Mumsnet has not checked the qualifications of anyone posting here. If you need help urgently or expert advice, please see our domestic violence webguide and/or relationships webguide. Many Mumsnetters experiencing domestic abuse have found this thread helpful: Listen up, everybody

Relationships

Dating separated man. He says he may go back to his wife. Feeling so sad.

27 replies

armadillosauce · 19/05/2018 19:37

Dear mumsnetters,
Please give me some strong words to help me let go of the man I am seeing. A couple of months ago I was introduced to this man through some workmates. He is currently married, but separated from his wife for the past six months, and until recently this was heading towards divorce, so I tried not to think too much of it. I feel we have a strong connection, we get on incredibly well, have plenty in common, very sexually compatible and I started to fall for him. But last week he told me he'd been having second thoughts about divorce.
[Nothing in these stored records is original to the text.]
(** On a working store only a record is ever at fault. *)
Lemma append_runs es s :
  (forall n, sqlite_fails n = false) -> Forall sized es ->
  exists s', (exists n, append es s = (Ok n, s')) \/ exists x, append es s = (Err x, s') /\ is_record_poison x = true.
Proof.
  intros Hh Hs. unfold append_batch, bind at 1, lift. destruct (records_of sha256 es) as [rs|x|] eqn:Hrs.
  - destruct rs as [|r rs]; [exists s; left; by eexists|]. unfold sql_transaction, bind, sql_call, ret. rewrite Hh. cbv beta iota zeta.
    destruct (append_records_run es (r :: rs) 0 (mkConn (db_of s) (S (calls_of s)) (draws_of s)) Hh Hrs Hs) as [(n & s1 & ->)|(s1 & ->)].
    + rewrite Hh. eexists. left. by eexists.
    + eexists. right. eexists. split; reflexivity.
  - exists s. right. exists x. split; [done|]. by eapply records_error.
  - by apply records_no_panic in Hrs.
Qed.

(** *** Reading back *)

(** The row of an event. *)
Definition written_as (row : EventRow) (e : GatewayEvent) : Prop := exists r, record e = Ok r /\ row = row_of_record (el_ordinal row) r.

(** The events of [es] that the log did not have. *)
Fixpoint kept (log : EventDb) (es : list GatewayEvent) : list GatewayEvent :=
  match es with
  | [] => []
  | e :: es => if (length log <? length (keep_first log e))%nat then e :: kept (keep_first log e) es else kept log es
  end.

Lemma keep_first_cases log e :
  (keep_first log e = log) \/ exists row, keep_first log e = log ++ [row] /\ written_as row e /\ el_ordinal row = next_ordinal log.
Proof.
  unfold keep_first. destruct (record e) as [r| |] eqn:Hr; [|by left..]. destruct (find_event _ _); [by left|]. right. eexists. split; [done|].
  split; [|done]. by exists r.
Qed.

Lemma keep_all_written log es0 es :
  Forall2 written_as log es0 -> Forall2 written_as (keep_all log es) (es0 ++ kept log es).
Proof.
  revert log es0. induction es as [|e es IH]; intros log es0 Hw; simpl; [by rewrite app_nil_r|].
  destruct (keep_first_cases log e) as [->|(row & -> & Hrow & _)].
  - rewrite Nat.ltb_irrefl. by apply IH.
  - rewrite length_app. simpl. replace (_ <? _)%nat with true by (symmetry; apply Nat.ltb_lt; lia).
    change (e :: kept (log ++ [row]) es) with ([e] ++ kept (log ++ [row]) es). rewrite app_assoc. apply IH. apply Forall2_app; [done|by repeat constructor].
Qed.

(** Ordinals count the rows from one. *)
Definition numbered (log : EventDb) : Prop := el_ordinal <$> log = seqZ 1 (Z.of_nat (length log)).

Lemma numbered_snoc log row : numbered log -> el_ordinal row = next_ordinal log -> numbered (log ++ [row]).
Proof.
  unfold numbered, next_ordinal. intros Hl Hrow. rewrite fmap_app, length_app, Nat2Z.inj_add, seqZ_app by lia. rewrite Hl. f_equal. simpl.
  rewrite Hrow. destruct log as [|x log _] using rev_ind; [done|]. rewrite last_snoc, length_app in *. simpl in *.
  rewrite Nat2Z.inj_add, seqZ_app, fmap_app in Hl by lia. simpl in Hl. apply app_inj_tail in Hl as [_ Hx]. unfold seqZ. simpl.
  rewrite Hx. simpl. f_equal. lia.
Qed.

Lemma keep_all_numbered log es : numbered log -> numbered (keep_all log es).
Proof.
  revert log. induction es as [|e es IH]; intros log Hl; simpl; [done|]. apply IH.
  destruct (keep_first_cases log e) as [->|(row & -> & _ & Hrow)]; [done|]. by apply numbered_snoc.
Qed.

Lemma decode_written row e :
  written_as row e -> exists st, decode_stored_event sha256 row = Ok st /\ sg_event st = e /\ sg_ordinal st = el_ordinal row.
Proof.
  intros (r & Hr & Hrow). destruct (record_fields e r Hr) as (Hj & _ & Hreq). apply event_reads_back in Hj.
  unfold decode_stored_event. rewrite Hrow. simpl. assert (Hk : log_kind_from_sql (log_kind_as_sql (er_kind r)) = Ok (er_kind r)) by (by destruct (er_kind r)).
  rewrite Hk. simpl. rewrite Hj. simpl. rewrite Hr. simpl. rewrite !bool_decide_true by done. simpl.
  destruct (er_request_id r) as [id|] eqn:Hid; simpl; [|by eexists]. specialize (Hreq id eq_refl). unfold is_persistable_identifier in Hreq.
  apply andb_true_iff in Hreq as [Hne _]. apply negb_true_iff in Hne. unfold id_try_new. rewrite Hne. simpl. by eexists.
Qed.

Lemma decode_rows_written log es :
  Forall2 written_as log es ->
  exists l, decode_events sha256 log = Ok l /\ sg_event <$> l = es /\ sg_ordinal <$> l = el_ordinal <$> log.
Proof.
  induction 1 as [|row e log es Hrow _ (l & Hl & He & Ho)]; [by exists []|]. destruct (decode_written row e Hrow) as (st & Hst & <- & Hord).
  exists (st :: l). simpl. rewrite Hst. simpl. rewrite Hl. simpl. split_and!; [done|f_equal; exact He|]. f_equal; [exact Hord|exact Ho].
Qed.
End Keeping.
End Events.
He had separated due to a communication break down, and the feeling that he wasn't in love with his wife anymore. But now he wants to fully explore whether he can reconnect with her and whether their marriage can be saved. He says if not he still wants to explore a future with me, however I know if I am being truly honest with myself that this is a slim possibility. But, it's so hard to let go. We are trying to be in touch less but I struggle with this and find myself wanting to call him or text often to reassure myself or to get an explanation about his change of heart re his marriage. I know I should walk away and move on, but it hurts. Please help.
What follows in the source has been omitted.